Collected data
########################################
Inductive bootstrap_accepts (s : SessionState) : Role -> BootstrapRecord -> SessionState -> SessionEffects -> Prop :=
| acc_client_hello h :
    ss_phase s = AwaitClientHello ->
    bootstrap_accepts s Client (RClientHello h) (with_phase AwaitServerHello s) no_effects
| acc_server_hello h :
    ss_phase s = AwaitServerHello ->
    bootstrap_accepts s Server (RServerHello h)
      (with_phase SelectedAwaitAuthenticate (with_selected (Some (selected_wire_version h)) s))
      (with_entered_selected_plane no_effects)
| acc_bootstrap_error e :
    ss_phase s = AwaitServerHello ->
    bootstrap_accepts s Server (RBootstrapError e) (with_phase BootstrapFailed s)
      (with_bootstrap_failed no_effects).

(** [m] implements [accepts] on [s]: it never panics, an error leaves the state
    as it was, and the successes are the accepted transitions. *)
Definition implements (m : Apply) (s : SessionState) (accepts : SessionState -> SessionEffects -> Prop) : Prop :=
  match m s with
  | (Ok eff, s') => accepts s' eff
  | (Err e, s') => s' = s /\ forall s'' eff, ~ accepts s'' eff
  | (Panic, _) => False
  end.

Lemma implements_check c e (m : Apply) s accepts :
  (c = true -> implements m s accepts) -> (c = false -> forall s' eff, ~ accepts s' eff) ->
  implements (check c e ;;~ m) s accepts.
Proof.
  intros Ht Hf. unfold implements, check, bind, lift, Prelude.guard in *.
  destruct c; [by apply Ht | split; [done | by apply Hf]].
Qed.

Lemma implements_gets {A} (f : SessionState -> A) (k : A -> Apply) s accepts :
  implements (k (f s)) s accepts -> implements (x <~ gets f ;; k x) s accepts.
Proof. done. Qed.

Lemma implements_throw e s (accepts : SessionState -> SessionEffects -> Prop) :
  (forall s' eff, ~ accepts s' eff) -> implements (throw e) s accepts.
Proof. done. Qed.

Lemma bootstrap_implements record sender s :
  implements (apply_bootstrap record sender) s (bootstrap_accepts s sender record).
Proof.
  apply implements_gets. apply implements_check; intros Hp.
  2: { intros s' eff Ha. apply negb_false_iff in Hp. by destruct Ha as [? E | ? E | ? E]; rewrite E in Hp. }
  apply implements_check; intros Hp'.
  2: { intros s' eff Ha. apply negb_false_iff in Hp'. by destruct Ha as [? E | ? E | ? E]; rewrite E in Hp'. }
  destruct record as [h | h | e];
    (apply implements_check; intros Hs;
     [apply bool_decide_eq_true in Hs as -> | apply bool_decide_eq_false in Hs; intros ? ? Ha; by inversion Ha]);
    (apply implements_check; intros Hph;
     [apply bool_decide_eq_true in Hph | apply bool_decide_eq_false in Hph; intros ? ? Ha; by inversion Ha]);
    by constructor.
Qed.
########################################
Reproduce each line, exactly as it appears, from the one that contains "negb_false_iff in Hp." through the last line of the records. Add no other lines.

■ Answer space
  2: { intros s' eff Ha. apply negb_false_iff in Hp. by destruct Ha as [? E | ? E | ? E]; rewrite E in Hp. }
  apply implements_check; intros Hp'.
  2: { intros s' eff Ha. apply negb_false_iff in Hp'. by destruct Ha as [? E | ? E | ? E]; rewrite E in Hp'. }
  destruct record as [h | h | e];
    (apply implements_check; intros Hs;
     [apply bool_decide_eq_true in Hs as -> | apply bool_decide_eq_false in Hs; intros ? ? Ha; by inversion Ha]);
    (apply implements_check; intros Hph;
     [apply bool_decide_eq_true in Hph | apply bool_decide_eq_false in Hph; intros ? ? Ha; by inversion Ha]);
    by constructor.
Qed.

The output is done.